◆ Task to complete: Please retype the entries below exactly as they are written.

◆ Saved entries:
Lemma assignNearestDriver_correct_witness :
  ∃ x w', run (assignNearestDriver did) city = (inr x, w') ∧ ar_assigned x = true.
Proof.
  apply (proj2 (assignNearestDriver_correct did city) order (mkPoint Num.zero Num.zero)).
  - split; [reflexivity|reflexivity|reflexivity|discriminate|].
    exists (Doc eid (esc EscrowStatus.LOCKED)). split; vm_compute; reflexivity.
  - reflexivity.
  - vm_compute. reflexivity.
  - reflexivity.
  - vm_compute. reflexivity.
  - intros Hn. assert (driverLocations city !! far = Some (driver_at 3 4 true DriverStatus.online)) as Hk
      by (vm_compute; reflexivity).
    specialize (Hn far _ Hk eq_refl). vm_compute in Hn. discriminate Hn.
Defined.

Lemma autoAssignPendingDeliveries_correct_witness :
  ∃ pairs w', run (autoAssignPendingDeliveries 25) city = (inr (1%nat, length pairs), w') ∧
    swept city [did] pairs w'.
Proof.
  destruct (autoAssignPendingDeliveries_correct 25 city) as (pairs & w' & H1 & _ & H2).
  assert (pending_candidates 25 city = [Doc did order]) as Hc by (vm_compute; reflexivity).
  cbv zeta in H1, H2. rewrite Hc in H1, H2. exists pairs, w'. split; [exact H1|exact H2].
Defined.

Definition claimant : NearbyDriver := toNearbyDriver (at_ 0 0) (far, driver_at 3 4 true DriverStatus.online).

◆ Exercise solution:
Lemma assignNearestDriver_correct_witness :
  ∃ x w', run (assignNearestDriver did) city = (inr x, w') ∧ ar_assigned x = true.
Proof.
  apply (proj2 (assignNearestDriver_correct did city) order (mkPoint Num.zero Num.zero)).
  - split; [reflexivity|reflexivity|reflexivity|discriminate|].
    exists (Doc eid (esc EscrowStatus.LOCKED)). split; vm_compute; reflexivity.
  - reflexivity.
  - vm_compute. reflexivity.
  - reflexivity.
  - vm_compute. reflexivity.
  - intros Hn. assert (driverLocations city !! far = Some (driver_at 3 4 true DriverStatus.online)) as Hk
      by (vm_compute; reflexivity).
    specialize (Hn far _ Hk eq_refl). vm_compute in Hn. discriminate Hn.
Defined.

Lemma autoAssignPendingDeliveries_correct_witness :
  ∃ pairs w', run (autoAssignPendingDeliveries 25) city = (inr (1%nat, length pairs), w') ∧
    swept city [did] pairs w'.
Proof.
  destruct (autoAssignPendingDeliveries_correct 25 city) as (pairs & w' & H1 & _ & H2).
  assert (pending_candidates 25 city = [Doc did order]) as Hc by (vm_compute; reflexivity).
  cbv zeta in H1, H2. rewrite Hc in H1, H2. exists pairs, w'. split; [exact H1|exact H2].
Defined.

Definition claimant : NearbyDriver := toNearbyDriver (at_ 0 0) (far, driver_at 3 4 true DriverStatus.online).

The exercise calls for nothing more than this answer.